Stored data
#####

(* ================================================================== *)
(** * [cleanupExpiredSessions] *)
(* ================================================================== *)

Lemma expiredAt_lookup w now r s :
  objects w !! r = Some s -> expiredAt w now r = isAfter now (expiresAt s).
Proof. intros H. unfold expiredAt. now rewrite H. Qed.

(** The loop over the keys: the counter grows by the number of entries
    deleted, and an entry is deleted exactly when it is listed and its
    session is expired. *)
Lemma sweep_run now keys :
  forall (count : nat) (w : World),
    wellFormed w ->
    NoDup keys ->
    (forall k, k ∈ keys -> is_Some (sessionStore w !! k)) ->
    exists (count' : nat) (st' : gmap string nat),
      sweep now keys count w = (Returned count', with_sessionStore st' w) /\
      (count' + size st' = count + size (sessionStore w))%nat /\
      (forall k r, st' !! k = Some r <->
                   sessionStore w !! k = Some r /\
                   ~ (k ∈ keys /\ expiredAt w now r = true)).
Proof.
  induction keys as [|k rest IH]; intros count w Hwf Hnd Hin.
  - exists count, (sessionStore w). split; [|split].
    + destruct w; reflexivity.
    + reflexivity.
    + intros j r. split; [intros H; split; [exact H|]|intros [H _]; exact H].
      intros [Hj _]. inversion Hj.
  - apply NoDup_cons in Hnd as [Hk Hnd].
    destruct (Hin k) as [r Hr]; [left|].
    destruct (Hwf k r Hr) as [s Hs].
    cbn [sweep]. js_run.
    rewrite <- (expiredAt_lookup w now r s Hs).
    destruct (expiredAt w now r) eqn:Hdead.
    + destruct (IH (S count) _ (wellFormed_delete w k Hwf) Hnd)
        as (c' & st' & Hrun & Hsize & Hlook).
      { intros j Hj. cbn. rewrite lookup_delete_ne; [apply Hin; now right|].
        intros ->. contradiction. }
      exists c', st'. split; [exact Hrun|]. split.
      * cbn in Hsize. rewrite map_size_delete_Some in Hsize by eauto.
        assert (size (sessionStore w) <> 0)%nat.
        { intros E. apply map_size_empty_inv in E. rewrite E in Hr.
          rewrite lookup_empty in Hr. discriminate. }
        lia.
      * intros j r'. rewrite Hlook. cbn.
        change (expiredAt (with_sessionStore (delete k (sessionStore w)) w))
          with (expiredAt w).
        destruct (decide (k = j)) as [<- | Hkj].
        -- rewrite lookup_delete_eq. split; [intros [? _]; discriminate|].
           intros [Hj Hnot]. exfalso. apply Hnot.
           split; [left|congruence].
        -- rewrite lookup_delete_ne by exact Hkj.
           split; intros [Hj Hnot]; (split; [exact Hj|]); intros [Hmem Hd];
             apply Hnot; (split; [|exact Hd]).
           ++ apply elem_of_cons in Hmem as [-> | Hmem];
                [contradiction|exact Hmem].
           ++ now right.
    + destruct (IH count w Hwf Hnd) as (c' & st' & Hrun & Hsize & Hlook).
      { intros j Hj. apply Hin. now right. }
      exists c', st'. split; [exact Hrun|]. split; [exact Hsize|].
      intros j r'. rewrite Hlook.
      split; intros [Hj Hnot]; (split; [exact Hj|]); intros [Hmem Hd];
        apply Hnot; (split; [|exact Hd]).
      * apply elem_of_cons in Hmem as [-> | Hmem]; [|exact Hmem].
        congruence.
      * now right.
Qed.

#####

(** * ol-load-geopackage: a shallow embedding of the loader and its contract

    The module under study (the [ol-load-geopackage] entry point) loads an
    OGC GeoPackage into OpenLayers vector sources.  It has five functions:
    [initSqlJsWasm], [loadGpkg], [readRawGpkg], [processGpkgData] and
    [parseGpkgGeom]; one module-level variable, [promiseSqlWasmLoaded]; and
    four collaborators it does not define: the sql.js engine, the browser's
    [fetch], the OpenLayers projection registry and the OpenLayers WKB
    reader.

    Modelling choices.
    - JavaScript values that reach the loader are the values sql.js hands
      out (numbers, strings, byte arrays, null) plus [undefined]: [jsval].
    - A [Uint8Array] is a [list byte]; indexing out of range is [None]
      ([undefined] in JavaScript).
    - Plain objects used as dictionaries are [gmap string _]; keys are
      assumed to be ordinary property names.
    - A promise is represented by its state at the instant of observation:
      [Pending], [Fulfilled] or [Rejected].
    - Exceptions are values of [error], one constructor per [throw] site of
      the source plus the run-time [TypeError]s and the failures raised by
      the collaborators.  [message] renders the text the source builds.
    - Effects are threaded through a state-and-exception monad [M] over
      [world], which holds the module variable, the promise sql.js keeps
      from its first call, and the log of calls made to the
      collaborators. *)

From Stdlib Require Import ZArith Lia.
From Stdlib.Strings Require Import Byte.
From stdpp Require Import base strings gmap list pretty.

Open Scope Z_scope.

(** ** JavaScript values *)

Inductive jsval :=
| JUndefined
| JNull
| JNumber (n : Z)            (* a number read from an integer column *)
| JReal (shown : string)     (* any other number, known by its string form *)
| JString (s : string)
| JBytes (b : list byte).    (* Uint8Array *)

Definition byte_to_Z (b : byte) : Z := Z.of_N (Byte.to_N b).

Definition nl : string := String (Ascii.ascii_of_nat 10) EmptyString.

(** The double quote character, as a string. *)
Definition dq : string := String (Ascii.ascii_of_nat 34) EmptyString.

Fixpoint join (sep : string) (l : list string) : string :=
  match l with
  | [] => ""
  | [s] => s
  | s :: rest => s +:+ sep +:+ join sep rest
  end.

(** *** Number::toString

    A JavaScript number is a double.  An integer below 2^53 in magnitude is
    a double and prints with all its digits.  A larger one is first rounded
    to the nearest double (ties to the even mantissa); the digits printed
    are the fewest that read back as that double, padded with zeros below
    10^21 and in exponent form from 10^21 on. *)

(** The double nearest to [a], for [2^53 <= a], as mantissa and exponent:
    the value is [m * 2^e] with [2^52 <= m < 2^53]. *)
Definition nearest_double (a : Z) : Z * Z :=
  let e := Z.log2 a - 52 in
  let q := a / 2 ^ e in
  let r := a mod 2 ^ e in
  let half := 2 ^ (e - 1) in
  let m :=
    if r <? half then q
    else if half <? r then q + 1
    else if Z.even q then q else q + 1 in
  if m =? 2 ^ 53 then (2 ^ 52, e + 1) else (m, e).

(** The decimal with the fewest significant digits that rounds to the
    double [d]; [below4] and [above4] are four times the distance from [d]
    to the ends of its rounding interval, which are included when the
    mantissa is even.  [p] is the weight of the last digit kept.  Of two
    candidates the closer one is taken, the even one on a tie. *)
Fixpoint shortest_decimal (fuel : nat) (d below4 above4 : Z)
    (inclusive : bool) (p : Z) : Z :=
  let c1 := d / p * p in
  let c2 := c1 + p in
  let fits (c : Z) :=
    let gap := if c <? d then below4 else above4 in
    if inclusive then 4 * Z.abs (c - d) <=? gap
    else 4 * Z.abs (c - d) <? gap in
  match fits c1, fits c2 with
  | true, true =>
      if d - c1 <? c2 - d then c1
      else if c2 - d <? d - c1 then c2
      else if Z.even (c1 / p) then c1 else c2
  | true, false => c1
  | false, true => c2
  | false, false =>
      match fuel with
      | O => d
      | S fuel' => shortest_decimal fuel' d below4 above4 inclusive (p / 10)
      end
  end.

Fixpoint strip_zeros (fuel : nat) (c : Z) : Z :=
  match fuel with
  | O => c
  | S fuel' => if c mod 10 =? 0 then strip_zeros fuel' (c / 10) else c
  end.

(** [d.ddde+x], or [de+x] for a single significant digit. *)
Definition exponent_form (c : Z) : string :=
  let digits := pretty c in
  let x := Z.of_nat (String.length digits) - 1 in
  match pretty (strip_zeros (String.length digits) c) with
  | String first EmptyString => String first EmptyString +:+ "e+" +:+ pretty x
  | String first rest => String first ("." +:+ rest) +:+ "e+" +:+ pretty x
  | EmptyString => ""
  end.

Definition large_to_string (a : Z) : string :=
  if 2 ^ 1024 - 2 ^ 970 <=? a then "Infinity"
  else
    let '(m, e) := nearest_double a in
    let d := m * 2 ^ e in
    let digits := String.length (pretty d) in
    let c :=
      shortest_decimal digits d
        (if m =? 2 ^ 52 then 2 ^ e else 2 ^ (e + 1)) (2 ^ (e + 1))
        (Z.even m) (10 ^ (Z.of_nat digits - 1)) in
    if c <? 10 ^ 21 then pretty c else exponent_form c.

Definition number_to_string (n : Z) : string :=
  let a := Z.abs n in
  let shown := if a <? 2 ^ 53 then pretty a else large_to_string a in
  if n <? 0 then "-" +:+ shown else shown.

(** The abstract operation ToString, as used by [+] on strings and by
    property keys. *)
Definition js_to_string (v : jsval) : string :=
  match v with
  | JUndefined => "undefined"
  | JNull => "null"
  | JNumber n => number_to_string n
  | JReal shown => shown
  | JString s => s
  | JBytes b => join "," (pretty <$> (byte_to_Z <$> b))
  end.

#####

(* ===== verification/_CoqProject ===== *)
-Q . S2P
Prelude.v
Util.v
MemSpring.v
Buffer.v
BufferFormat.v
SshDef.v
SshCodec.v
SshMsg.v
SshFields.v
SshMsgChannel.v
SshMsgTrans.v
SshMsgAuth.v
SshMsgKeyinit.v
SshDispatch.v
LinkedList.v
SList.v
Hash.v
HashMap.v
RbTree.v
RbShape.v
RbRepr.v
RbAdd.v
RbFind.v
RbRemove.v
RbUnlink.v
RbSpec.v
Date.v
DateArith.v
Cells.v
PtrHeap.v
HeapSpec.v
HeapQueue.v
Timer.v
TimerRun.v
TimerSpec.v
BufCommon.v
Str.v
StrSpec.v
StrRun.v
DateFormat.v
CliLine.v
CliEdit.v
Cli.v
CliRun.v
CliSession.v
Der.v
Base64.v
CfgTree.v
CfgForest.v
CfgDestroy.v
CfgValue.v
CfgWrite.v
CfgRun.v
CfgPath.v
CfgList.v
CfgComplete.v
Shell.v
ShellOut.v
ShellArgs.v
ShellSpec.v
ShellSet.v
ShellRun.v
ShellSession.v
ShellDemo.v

#####

What you are asked to do
Match on "over" and report each line of the data above that has it.

Expected answer
(** The loop over the keys: the counter grows by the number of entries
    - Effects are threaded through a state-and-exception monad [M] over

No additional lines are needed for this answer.